## [REQUIRED ACTION]
How many lines of these entries hold the string "that"? Answer with the number alone.

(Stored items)
==================================================

(** * Invoice document parser: pipeline, chunk approval and review navigation

    A shallow embedding of the server core ([server/storage.ts],
    [server/services/fileProcessor.ts], [server/services/openai.ts],
    [server/routes.ts]) and of the client's review helpers
    ([hooks/useKeyboardNavigation.ts], [components/ChunkReview.tsx]),
    followed by the properties of the specification checked against it.

    Conventions of the embedding:
    - a JS [Map<string, V>] is an insertion-ordered association list: the code
      reads it back with [Array.from(map.values())], whose order is the order
      of first insertion, and sorts the result with a stable sort;
    - values that come out of [JSON.parse] are [json]; a property that may be
      [undefined] or [null] is an [option];
    - the readings of [randomUUID()] and [new Date()] are inputs of the
      operation that makes them;
    - a function that can throw returns a [result]. *)

From Stdlib Require Import List String ZArith QArith Bool Lia Permutation Sorted.
Import ListNotations.

Local Open Scope Z_scope.
Local Open Scope string_scope.
Local Open Scope list_scope.

Set Implicit Arguments.
Local Set Warnings "-register-all".

(** ** JavaScript values *)

Inductive json : Type :=
| JNull
| JBool (b : bool)
| JNum (q : Q)
| JStr (s : string)
| JArr (items : list json)
| JObj (fields : list (string * json)).

(** [v.k] for a value [v] produced by [JSON.parse] and a key [k] that is
    neither an array index nor [length]: the own property of an object,
    [undefined] ([None]) otherwise. The fields of a [JObj] are the own
    properties of the parsed object, so a key occurs at most once. *)
Fixpoint assoc (k : string) (fields : list (string * json)) : option json :=
  match fields with
  | [] => None
  | (k', v) :: rest => if String.eqb k k' then Some v else assoc k rest
  end.

Definition prop (v : json) (k : string) : option json :=
  match v with
  | JObj fields => assoc k fields
  | _ => None
  end.

(** JavaScript truthiness, as used by [||]. *)
Definition truthy (v : json) : bool :=
  match v with
  | JNull => false
  | JBool b => b
  | JNum q => negb (Qeq_bool q 0)
  | JStr s => negb (String.eqb s "")
  | JArr _ => true
  | JObj _ => true
  end.
(** ** Profiles that are stored *)

(** X19.  When the user is known already, or [bot.get_chat] answers for
    the id it is asked, [get_user_profile] returns the profile stored under
    the user's id; statistics recorded on it are kept, and the next
    [get_user_profile] returns the same stored profile and changes
    nothing. *)
Theorem stored_profiles_persist
    (get_chat : Z → option User) (now now' now'' u e : Z) (w : World) (p : UserProfile) :
  answers_for_the_id_asked get_chat →
  stored_profile get_chat now u w = Some p →
  let w1 := (get_user_profile get_chat now u w).2 in
  let w2 := update_user_stats get_chat now' u e w1 in
  (get_user_profile get_chat now u w).1 = Stored u ∧
  user_profiles w1 !! u = Some p ∧
  user_profiles w2 !! u = Some (record_participation now' e p) ∧
  get_user_profile get_chat now'' u w2 = (Stored u, w2).
Proof.
  intros Hsound Hp w1 w2.
  assert (H1 : (get_user_profile get_chat now u w).1 = Stored u ∧
               user_profiles w1 !! u = Some p).
  { subst w1 w2. unfold stored_profile in Hp. unfold get_user_profile.
    destruct (user_profiles w !! u) as [q|] eqn:Hq.
    - rewrite (py_in_true _ _ _ Hq). simpl. split; [done|congruence].
    - rewrite (py_in_false _ _ Hq). simpl.
      destruct (get_chat u) as [usr|] eqn:Hc; [|done]. simpl in *.
      rewrite (Hsound _ _ Hc) in *. rewrite lookup_insert_eq. split; [done|congruence]. }
  destruct H1 as [Hr Hu1].
  assert (Hu2 : user_profiles w2 !! u = Some (record_participation now' e p)).
  { subst w2. rewrite (update_user_stats_known _ _ _ _ _ _ Hu1). simpl.
    apply lookup_insert_eq. }
  split_and!; [done|done|done|].
  by apply (get_user_profile_known get_chat now'' u w2 _ Hu2).
Qed.

Lemma stored_profiles_persist_witness :
  user_profiles
    (update_user_stats directory 200 11 3000 (get_user_profile directory 100 11 initial_world).2)
    !! 11
  = Some (record_participation 200 3000
            (mkUserProfile 11 (Some "alice") "Alice" None 100 ACTIVE fresh_study_stats []
               default_preferences)).
Proof.
  destruct (stored_profiles_persist directory 100 200 300 11 3000 initial_world
              (mkUserProfile 11 (Some "alice") "Alice" None 100 ACTIVE fresh_study_stats []
                 default_preferences)
              directory_answers_for_the_id_asked eq_refl) as (_ & _ & H & _).
  exact H.
Defined.

Lemma wake_keeps_unwatched (now : Z) (j : nat) (w : World) (sid : string) (s : StudySession) :
  sound_world w →
  group_sessions w !! sid = Some s → timer_live (timer_task s) w = false →
  group_sessions (wake now j w) !! sid = Some s ∧
  timer_live (timer_task s) (wake now j w) = false.
Proof.
  intros Hw Hs Hdead. split.
  - destruct (tasks w !! j) as [t|] eqn:Hj; [|by unfold wake; rewrite Hj].
    destruct (task_done t) eqn:Hlive; [by unfold wake; rewrite Hj, Hlive|].
    destruct (wake_live now j w t Hw Hj Hlive) as (s0 & Hs0 & Ht0 & _ & ->). cbv zeta.
    assert (Hsid : task_arg t ≠ sid).
    { intros Heq. rewrite Heq in Hs0. assert (s0 = s) as -> by congruence.
      unfold timer_live in Hdead. by rewrite Ht0, Hj, Hlive in Hdead. }
    destruct (time_left s0 - 60 <=? 0); simpl; by rewrite lookup_insert_ne.
  - unfold timer_live in *. destruct (timer_task s) as [i|]; [|done].
    destruct (wake_tasks now j w) as [->| ->]; [done|].
    destruct (decide (j = i)) as [->|Hne].
    + rewrite list_lookup_alter_eq. by destruct (tasks w !! i).
    + by rewrite list_lookup_alter_ne.
Qed.

(** X20.  One tick interval in a run of the bot leaves every session
    without a live timer as it is: a group session still waiting for its
    third participant, or a session that has ended. *)
Theorem tick_leaves_unwatched_sessions
    (get_chat : Z → option User) (int : string → option Z) (now : Z) (w : World)
    (sid : string) (s : StudySession) :
  reachable get_chat int w →
  group_sessions w !! sid = Some s →
  timer_live (timer_task s) w = false →
  group_sessions (tick now w) !! sid = Some s.
Proof.
  intros Hr Hs Hdead. pose proof (reachable_sound get_chat int w Hr) as Hw.
  unfold tick. generalize (seq 0 (length (tasks w))). intros l.
  clear Hr. revert w Hw Hs Hdead. induction l as [|j l IH]; intros w Hw Hs Hdead; [done|].
  simpl. destruct (wake_keeps_unwatched now j w sid s Hw Hs Hdead) as [Hs' Hdead'].
  apply IH; [by apply sound_wake|done|done].
Qed.

Lemma tick_leaves_unwatched_sessions_witness :
  group_sessions (tick 5000 world_closed) !! room_sid = Some session_closed.
Proof.
  apply (tick_leaves_unwatched_sessions directory decimal).
  - apply reachable_world_closed.
  - vm_compute; reflexivity.
  - reflexivity.
Defined.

==================================================

## [TASK RESPONSE]
6